Akira membuat puluhan ribu cermin di udara, pulau angker itu dipenuhi cermin yang dibuat Akira. Lima dewa serigala membabi buta menyerang kawanan harimau api, harimau putih, cheetah, jaguar, dan harimau. Mereka berlima menebas leher-leher kawanan harimau dengan ganas, darah membanjiri bagian barat pulau.


Auuuuu!


Auuuuu!


Auuuuu!


Lima dewa serigala membantai dengan melolong panjang, tubuh mereka diselimuti aura hitam pekat, hawa membunuh menekan semua kawanan harimau yang berbadan besar hingga tak bisa bergerak. "Cih, dasar anjing buduk, gayanya pakai formasi pemecah bulan. Mentang-mentang sudah malam dan bulan purnama," decih Hiyoshi yang menggendong Reina menjauh dari Akira menuju pantai sebelah barat daya pulau, dengan melompati satu persatu mayat harimau.


"Haaaa?!" Akira menjatuhkan rahangnya melihat lima dewa serigala milik Hiyoshi membantai 95% kawanan harimau dalam sekejap. "Sungguh hebat! Siluman serigala yang dipanggil oleh Hiyoshi sensei. Sepertinya aku juga harus mencari siluman yang kuat seperti sensei sebagai hewan kuchiyose."


Akira masuk ke dalam cermin dan berpindah dari satu cermin ke cermin lain sambil melemparkan kunai yang sudah diikatkan kertas peledak.


Shua!


Shua!


Boom!


Kawanan lima jenis harimau meledak dan tubuh mereka hancur luluh lantak, setelah mendapatkan serangan ledakan beruntun dari Akira. Yoru akuma keluar dari mayat-mayat kawanan lima jenis harimau yang bergelimpangan, setengah pulau antah berantah rata dengan tanah.


[Ding]


[Selamat host berhasil menyelesaikan misi tersembunyi]
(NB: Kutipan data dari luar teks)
(** A character typed stays left of the cursor while more are typed. *)
Lemma typed_printable c s l : Forall printable (text l) -> Forall printable (text (foldl (fun l c => type_char c l) (type_char c l) s)) ->
  Forall printable (text (type_char c l)).
Proof.
  unfold text at 1 3. rewrite !Forall_app. intros [Hb Ha] H.
  unfold text in H. rewrite Forall_app in H. destruct H as [H _]. destruct (type_chars_before s (type_char c l)) as [y Hy]. rewrite Hy, Forall_app in H. split; [tauto|].
  unfold type_char. destruct l as [b a i]. cbn [ins before after] in *. destruct i, (full _), a; cbn; try done; apply Forall_cons_iff in Ha; tauto.
Qed.

Lemma add_str_refines save x : forall s pre l e, save = pre ++ s -> cs s -> erep e l x ->
  sim l (foldl (fun l c => type_char c l) l s) x (cread_add_str (fun _ i => get save i) (length s) (Z.of_nat (length pre)) len e).
Proof.
  induction s as [|c s IH]; intros pre l e -> Hs He; cbn [cread_add_str length foldl].
  { eexists _, _. split; [done|]. split; [done|apply redraws_refl]. }
  apply cs_cons in Hs as [Hc Hs]. rewrite get_app. cbn [mbind option_bind].
  destruct (add_char_refines c l x e Hc He) as (e1 & o1 & -> & He1 & Hd1). cbn [mbind option_bind].
  destruct (IH (pre ++ [c]) (type_char c l) e1) as (e2 & o2 & E & He2 & Hd2); [by rewrite <- app_assoc|done|done|].
  replace (Z.of_nat (length pre) + 1) with (Z.of_nat (length (pre ++ [c]))) by (rewrite length_app; cbn; lia).
  rewrite E. cbn [mbind option_bind]. eexists _, _. split; [done|]. split; [done|].
  apply (redraws_trans _ _ _ _ _ Hd1 Hd2). apply typed_printable.
Qed.

(** *** Keys that move the cursor or delete *)

Lemma erep_intro b a i r x : cs b -> cs a -> (length b + length a <= Z.to_nat len)%nat -> (length b + length a + length r = Z.to_nat len + 1)%nat ->
  erep (Ed (Z.of_nat (length b)) (Z.of_nat (length b + length a)) i (b ++ a ++ r) x) (Line b a i) x.
Proof. intros. by exists r. Qed.

Lemma home_refines l e x : erep e l x -> let '(e', o) := beginning_of_line e in erep e' (edit (fun _ => []) Home l) x /\ redraws l (edit (fun _ => []) Home l) o.
Proof.
  intros (r & -> & Hb & Ha & Hle & Hr). destruct l as [b a i]. cbn [before after ins text edit] in *.
  unfold beginning_of_line, set_pos, text. cbn [num eol_num insert buf esc before after]. split.
  - exists r. cbn [before after ins length app]. rewrite length_app, app_assoc. split_and!; auto; [apply cs_nil|by apply cs_app].
  - intros _ _ t [Hl [k Hk] ]. cbn [before after] in *. rewrite backs_len, (feed_back t prompt b _ _ Hl Hk eq_refl).
    split; [cbn; by rewrite app_nil_r|]. exists k. cbn. by rewrite <- app_assoc.
Qed.

Lemma erase_refines l e x : erep e l x -> let '(e', o) := erase_to_eol e in erep e' (Line (before l) [] (ins l)) x /\ redraws l (Line (before l) [] (ins l)) o.
Proof.
  intros (r & -> & Hb & Ha & Hle & Hr). destruct l as [b a i]. cbn [before after ins] in *.
  unfold erase_to_eol, set_pos. cbn [num eol_num insert buf esc].
  destruct (Z.ltb_spec (Z.of_nat (length b)) (Z.of_nat (length b + length a))) as [Hlt|Hlt].
  - split.
    + exists (a ++ r). cbn [before after ins length app]. rewrite Nat.add_0_r. split_and!; auto; [apply cs_nil|lia|]. rewrite length_app. lia.
    + intros _ _ t [Hl [k Hk] ]. cbn [before after] in *. change (Z.to_nat len) with 512%nat in *. rewrite u32_len by lia.
      replace (Z.of_nat (length b + length a) - Z.of_nat (length b)) with (Z.of_nat (length a)) by lia.
      replace (length b + length a - length b)%nat with (length a) by lia. rewrite backs_len. unfold blanks. rewrite Nat2Z.id.
      destruct (redraw_text t (prompt ++ b) a (replicate (length a) 32) [] (replicate (length a) 32) k Hl Hk) as [j Hj];
        [apply printable_blanks|done|by rewrite length_replicate|]. rewrite length_replicate in Hj. rewrite Hj.
      split; [cbn; by rewrite app_nil_r|]. exists (length a + j)%nat. cbn [right app after]. by rewrite replicate_add.
  - destruct a as [|a0 a]; [|cbn [length] in Hlt; lia]. split; [by apply (erep_intro b [] i r)|apply redraws_refl].
Qed.
Definition emit (c : Z) (m : macro) : macro := Macro (mstate m) (mout m ++ [c]) (outputcnt m - 1) (prev m) (var m).
Definition goto (s : Z) (m : macro) : macro := Macro s (mout m) (outputcnt m) (prev m) (var m).
Definition set_prev (c : Z) (m : macro) : macro := Macro (mstate m) (mout m) (outputcnt m) c (var m).
Definition set_var (v : list Z) (m : macro) : macro := Macro (mstate m) (mout m) (outputcnt m) (prev m) v.

(** [while (( *envval) && outputcnt)] *)
Fixpoint copy_value (v : list Z) (m : macro) : macro :=
  match v with
  | [] => m
  | c :: v => if outputcnt m =? 0 then m else copy_value v (emit c m)
  end.

Section Macros.
Context (env_get : list Z -> option (list Z)).

(** The [switch], for the character [c]; [raw] are the characters it was read as. *)
Definition macro_char (c : Z) (raw : list Z) (m : macro) : macro :=
  let m :=
    if mstate m =? 0 then
      if (c =? 39) && negb (prev m =? 92) then goto 3 m else
      if (c =? 36) && negb (prev m =? 92) then goto 1 m else emit c m
    else if mstate m =? 1 then
      if (c =? 40) || (c =? 123) then set_var [] (goto 2 m) else
      let m := emit 36 (goto 0 m) in
      if negb (outputcnt m =? 0) then emit c m else m
    else if mstate m =? 2 then
      if (c =? 41) || (c =? 125) then
        let m := match env_get (var m ++ take (length raw - 1) raw) with Some v => copy_value v m | None => m end in
        goto 0 m
      else set_var (var m ++ raw) m
    else
      if (c =? 39) && negb (prev m =? 92) then goto 0 m else emit c m
  in set_prev c m.

Fixpoint macro_loop (input : list Z) (m : macro) : macro :=
  match input with
  | [] => m
  | c :: input =>
    if outputcnt m =? 0 then m else
    if negb (mstate m =? 3) && (c =? 92) && negb (prev m =? 92) then
      match input with
      | [] => m
      | c' :: input => macro_loop input (macro_char c' [c; c'] (set_prev c m))
      end
    else macro_loop input (macro_char c [c] m)
  end.

(** [cli_simple_process_macros] *)
Definition cli_simple_process_macros (input : list Z) : list Z :=
  let m := macro_loop input (Macro 0 [] CONFIG_SYS_CBSIZE 0 []) in
  if negb (outputcnt m =? 0) then mout m else take (length (mout m) - 1) (mout m).

End Macros.

(** ** Commands *)

(** The search for a separator: the token and, if there is one, what follows it.  [p] is the character before. *)
Fixpoint find_sep (p : Z) (start inquotes : bool) (s : list Z) : list Z * option (list Z) :=
  match s with
  | [] => ([], None)
  | c :: s =>
    let inquotes := if (c =? 39) && negb (p =? 92) then negb inquotes else inquotes in
    if negb inquotes && (c =? 59) && negb start && negb (p =? 92) then ([], Some s)
    else let '(t, r) := find_sep c false inquotes s in (c :: t, r)
  end.

Section Run.
Context {S : Type} `{Console S} (env_get : S -> list Z -> option (list Z)) (table : list (cmd_tbl S)).

(** What [cli_simple_parse_line] prints when the arguments run out. *)
Definition too_many : list Z := Eval vm_compute in lit "** Too many args (max. 16) **" ++ [10].

(** The loop of [cli_simple_run_command]; [p] is the character before [str]. *)
Fixpoint run_loop (fuel : nat) (flag p : Z) (str : list Z) (repeatable rc : Z) (s : S) : option (Z * S) :=
  match str with
  | [] => Some (if negb (rc =? 0) then rc else repeatable, s)
  | _ =>
    match fuel with
    | O => None
    | Datatypes.S fuel =>
      let '(token, rest) := find_sep p true false str in
      let str := default [] rest in
      let finaltoken := cli_simple_process_macros (env_get s) token in
      let '(argv, ended) := cli_simple_parse_line finaltoken in
      let s := if ended : bool then s else puts too_many s in
      match argv with
      | [] => run_loop fuel flag 0 str repeatable (-1) s
      | _ =>
        '(r, repeatable, s) ← cmd_process table flag argv repeatable s;
        let rc := if negb (r =? 0) then -1 else rc in
        if had_ctrlc s then Some (-1, s) else run_loop fuel flag 0 str repeatable rc s
      end
    end
  end.

Definition too_long : list Z := Eval vm_compute in lit "## Command too long!" ++ [10].

(** [cli_simple_run_command]; [before] is the byte of the stack in front of [cmdbuf]. *)
Definition cli_simple_run_command (before : Z) (cmd : option (list Z)) (flag : Z) (s : S) : option (Z * S) :=
  let s := clear_ctrlc s in
  match cmd with
  | None | Some [] => Some (-1, s)
  | Some cmd =>
    if CONFIG_SYS_CBSIZE <=? Z.of_nat (length cmd) then Some (-1, puts too_long s)
    else run_loop (length cmd) flag before cmd 1 0 s
  end.

(** [cli_simple_run_command_list]: [line] holds the characters from [line] to [next]. *)
Fixpoint list_loop (before : Z) (line next : list Z) (s : S) : option (Z * S) :=
  match next with
  | [] =>
    match line with
    | [] => Some (0, s)
    | _ => '(r, s) ← cli_simple_run_command before (Some line) 0 s; Some (if r <? 0 then 1 else 0, s)
    end
  | c :: next =>
    if c =? 10 then
      match line with
      | [] => list_loop before [] next s
      | _ =>
        '(r, s) ← cli_simple_run_command before (Some line) 0 s;
        if r <? 0 then Some (1, s) else list_loop before [] next s
      end
    else list_loop before (line ++ [c]) next s
  end.
Definition cli_simple_run_command_list (before : Z) (cmd : list Z) (s : S) : option (Z * S) := list_loop before [] cmd s.

(** [run_command] *)
Definition run_command (before : Z) (cmd : option (list Z)) (flag : Z) (s : S) : option (Z * S) :=
  '(r, s) ← cli_simple_run_command before cmd flag s; Some (if r =? -1 then 1 else 0, s).

(** [run_command_repeatable] *)
Definition run_command_repeatable (before : Z) (cmd : option (list Z)) (flag : Z) (s : S) : option (Z * S) :=
  cli_simple_run_command before cmd flag s.

(** [run_command_list]: the first [len] characters, or all for -1; [malloc] tells whether the copy can be made. *)
Definition run_command_list (before : Z) (malloc : bool) (cmd : list Z) (len : Z) (s : S) : option (Z * S) :=
  let need_buff := if len =? -1 then existsb (Z.eqb 10) cmd else true in
  if need_buff && negb malloc then Some (1, s) else
  cli_simple_run_command_list before (if len =? -1 then cmd else take (Z.to_nat len) cmd) s.

Definition not_defined (a : list Z) : list Z := lit "## Error: " ++ [34] ++ a ++ [34] ++ lit " not defined" ++ [10].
[Misi tersembunyi : Bunuh 10.000 hewan buas level akuma.


Hadiah : Dua rinnegan merah yang terpasang di kedua telapak tangan.


Batas waktu : -


Hukuman : -]


[Ryujin akan memulai pemasangan rinnegan merah pada tubuh host, di mulai 3... 2... 1...]


[0%]


[20%]


[40%]


[60%]


[80%]


[100%]


[Selamat proses pemasangan rinnegan pada kedua telapak tangan host telah berhasil. Ryujin memotong 500.000 ryo secara otomatis dari saldo host di menu sistem sebagai upah pasang]


[Fungsi rinnegan merah di tangan kanan yaitu bisa menyerap semua jenis ninjutsu dan menyerap semua jenis yoru]


[Fungsi rinnegan merah di tangan kiri yaitu melepaskan semua jenis ninjutsu yang di serap oleh rinnegan merah di tangan kanan 10 kali lipat. Fungsi lain dari rinnegan merah di tangan kiri bisa mengektraksi semua tanaman obat menjadi pil]


[Yoru yang dihisap dengan rinnegan merah, tidak ditelan melalui mulut host, nilai poin pengalamannya naik dua kali lipat]


"Baiklah, sepadan dengan nilai pemasangannya," gumam Akira menyeringai kesal uang 1 juta ryo miliknya telah dipotong setengahnya oleh Ryujin, telapak tangan kanannya di arahkan ke mayat-mayat kawanan harimau. "Bansho tenin!"


Cwug!


Syuuut!


Slurp!


10.000 yoru akuma berwarna hitam tertelan ke dalam rinnegan merah satu persatu, semakin lama semakin cepat seperti lubang hitam menyerap kuat asteroid di sekitarnya.